Shoulder Replacement Surgery

Joint replacement surgery is a safe and efficient way to eliminate discomfort and get back to your normal routine.

If non-surgical therapy such as drugs and activity adjustments are no longer effective in reducing discomfort, shoulder joint replacement surgery may be an option. 

This section will help you learn more about shoulder joint replacement surgery, whether you are just starting to look at treatment choices or have already made a decision.

The Shoulder Overview

The shoulder is one of the body’s largest and most complicated joints. Like a ball and socket, the humerus (upper arm bone) inserts into the scapula (shoulder blade) to form the shoulder joint. The following bones are crucial in the shoulder:The scapula’s acromion is a bony protrusion., In the acromioclavicular joint, the clavicle (collarbone) meets the acromion. The coracoid process is a bony projection from the scapula that looks like a hook.

Articular cartilage is a smooth layer that covers the surfaces of the bones where they touch, protecting them while allowing them to move freely. All remaining surfaces inside the shoulder joint are covered by a fibrous capsule, which is a thin, smooth tissue. This membrane produces a little amount of fluid that lubricates the cartilage and reduces friction in a healthy shoulder.

The muscles and tendons that surround the shoulder give stability and support. All of these elements work together to allow the shoulder to move freely.


Injuries to the rotator cuff

Failed or multi fragmentary proximal humerus fracture fixation

Rheumatoid Arthritis


Is it Time to Replace Your Shoulder Joints?

For a variety of reasons, your doctor recommended shoulder replacement surgery. The following traits are common in surgical patients:

  • Severe shoulder pain that makes reaching into a cabinet, dressing, using the toilet, or washing clothing difficult.
  • Pain during rest ranges from mild to severe. This discomfort could keep you awake at night.
  • Shoulder soreness, weakness, or range of motion loss.
  • Anti-orthopaedic medicines, cortisone injections, and/or physical therapy have all failed to appreciably improve the condition.

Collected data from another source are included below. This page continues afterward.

(** ** Deciding what the theorems ask for *)

Section decide.
Context {H : Type} `{!Kmem H, !KmemOk H, !Kenv H}.
Fixpoint disciplinedb (hs : gset (Z * Z)) (tr : list event) : bool :=
  match tr with
  | [] => true
  | e :: tr' =>
      match e with Called t (Op_release p) _ => bool_decide ((t, p) ∈ hs) | _ => true end && disciplinedb (hold_step hs e) tr'
  end.
Lemma disciplinedb_ok tr : disciplinedb ∅ tr = true → disciplined tr.
Proof.
  unfold disciplined, holds. generalize (∅ : gset (Z * Z)) as hs. induction tr as [|e tr IH]; intros hs Hd [|e1 tr1] t p r tr2 [=]; subst; simpl in *.
  - apply andb_true_iff in Hd as [Hd _]. by apply bool_decide_eq_true in Hd.
  - apply andb_true_iff in Hd as [_ Hd]. by eapply IH.
Qed.
Fixpoint dispatched (cs : list cmd) (s : ts H) : option (list Z * ts H) :=
  match cs with
  | [] => Some ([], s)
  | c :: cs' => match exec c s with
                | Some (e, s1) => match dispatched cs' s1 with Some (ds, s2) => Some (ran e s1 ++ ds, s2) | None => None end
                | None => None
                end
  end.
Lemma dispatched_runs cs s ds s' : dispatched cs s = Some (ds, s') → runs s ds s'.
Proof.
  revert s ds. induction cs as [|c cs IH]; intros s ds; simpl; [intros [= <- <-]; constructor|].
  destruct (exec c s) as [[e s1]|] eqn:He; [|done]. destruct (dispatched cs s1) as [[ds1 s2]|] eqn:Hd; [|done].
  intros [= <- <-]. econstructor; [by eapply exec_step|by apply IH].
Qed.
End decide.

(** ** A machine with a small heap *)

Module Machine.
#[global] Instance env : Kenv Toy.heap :=
  {| as_activate := λ _, ret tt; as_destroy := λ _, ret tt; vop_incref := λ _, ret tt; vop_decref := λ _, ret tt |}.
Definition heap0 : Toy.heap := Toy.mkheap 16 100000 ∅.
Definition booted (cs : list cmd) : option (list event * ts Toy.heap) := boot_exec heap0 cs.
Definition trace_of (cs : list cmd) : list event := match booted cs with Some (tr, _) => tr | None => [] end.
Definition state_of (cs : list cmd) : ts Toy.heap := match booted cs with Some (_, s) => s | None => boot0 heap0 end.
Definition ok (cs : list cmd) : bool := match booted cs with Some _ => true | None => false end.
Lemma booted_reachable cs : ok cs = true → reachable heap0 (trace_of cs) (state_of cs).
Proof.
  unfold ok, trace_of, state_of, booted. destruct (boot_exec heap0 cs) as [[tr s]|] eqn:Hb; [|discriminate]. intros _.
  apply (boot_exec_reachable heap0 cs). exact Hb.
Qed.

(** Two threads and a semaphore at 2464; the first thread sleeps on it. *)
Definition asleep : list cmd := [Do (Op_sem_create 3 0); Do (Op_fork 3); Do (Op_P 2464)].
Lemma heap0_ok : kinv heap0.
Proof. by split. Qed.

Lemma no_lost_wakeup_witness :
  ∃ th k, ts_threads (state_of asleep) !! 2240 = Some th ∧ t_kont th = Some k ∧ chan k = Some (t_sleepaddr th).
Proof.
  destruct (no_lost_wakeup heap0 (trace_of asleep) (state_of asleep) 2240 heap0_ok) as (th & k & Ht & Hk & Hc & _).
  - apply booted_reachable. vm_compute. reflexivity.
  - change (2240 ∈ [2240]). left.
  - exists th, k. split; [exact Ht|]. split; [exact Hk|exact Hc].
Defined.

(** Three ready threads; the first one yields, and so does the next. *)
Definition three : list cmd := [Do (Op_fork 3); Do (Op_fork 3); Do (Op_fork 3)].
Definition turns : list cmd := [Do Op_yield; Go; Do Op_yield; Go; Do Op_yield].
Lemma round_robin_witness :
  ∃ ds s', runs (state_of three) ds s' ∧ ds !! 1%nat = run_list (state_of three) !! 1%nat ∧ length ds = 3%nat.
Proof.
  destruct (dispatched turns (state_of three)) as [[ds s']|] eqn:Hd; [|exfalso; revert Hd; vm_compute; discriminate].
  assert (Hl : length ds = 3%nat).
  { revert Hd. vm_compute. intros Hd. injection Hd as <- _. reflexivity. }
  exists ds, s'. split; [by apply dispatched_runs in Hd|]. split; [|exact Hl].
  destruct (run_list (state_of three) !! 1%nat) as [t|] eqn:Ht; [|exfalso; revert Ht; vm_compute; discriminate].
  apply (round_robin heap0 (trace_of three) (state_of three) ds s'); [exact heap0_ok| |by apply dispatched_runs in Hd|exact Ht|lia].
  apply booted_reachable. vm_compute. reflexivity.
Defined.

(** A lock at 2464 that goes from the first thread to the second. *)
Definition handover : list cmd :=
  [Do (Op_lock_create 3); Do (Op_acquire 2464); Do (Op_fork 3); Do Op_yield; Go; Do (Op_acquire 2464); Go;
   Do (Op_release 2464); Do Op_yield; Go].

To determine whether you require shoulder replacement surgery, you, your family, your family physician, and your orthopaedic surgeon should all collaborate.

What is shoulder replacement surgery?

Shoulder replacement surgery requires a great deal of skill. Your surgeon will discuss the types of shoulder replacements that you may require with you. There are four possibilities:

Hemiarthroplasty: This operation just replaces the ball and stem. The ball is attached to the stem, which articulates with your natural socket.

Comprehensive Shoulder Arthroplasty: This is a bone-preserving form of total shoulder arthroplasty in which the metallic ball is joined to the upper arm without a stem.

Reverse Complete Shoulder Replacement: In a reverse total shoulder replacement, the joint is reversed, with a metal ball replacing the glenoid socket and a prosthesis replacing the glenoid socket.

Resurfacing Hemiarthroplasty: This procedure includes replacing the humeral head’s joint surface with a cap-like prosthesis that does not have a stem.

Anatomic Total Shoulder Replacement: The arthritic joint is replaced by a perfectly reflective metal object affixed to a stem on the humeral side and a plastic cup on the humeral head socket.
What are the benefits of a shoulder replacement?

Pain alleviation, greater range of motion, and enhanced function are all benefits of this treatment.

What are the precautions to be followed after shoulder replacement surgery?

The following are some general instructions:

Follow your healthcare provider’s instructions when driving. You will, however, require a driver to transport you home when you are discharged.

  • Don’t lift anything heavier than a glass of water.
  • Stop carrying large objects.
  • Return to active arm movement within pain tolerancregularlyhysical therapist’s and other healthcare experts’ instructions for home exercises. Take care not to overdo it!
  • Push yourself up from a bed or chair without using your surgical arm.
  • Don’t undertake any hard lifting regularly. Playing contact sports is not a good idea.
  • For the first six weeks after surgery, avoid putting your arm in any “extreme position.” Extending your arm straight out to the side or behind your back is an example.

If you still have any queries. Book an appointment with us to know more.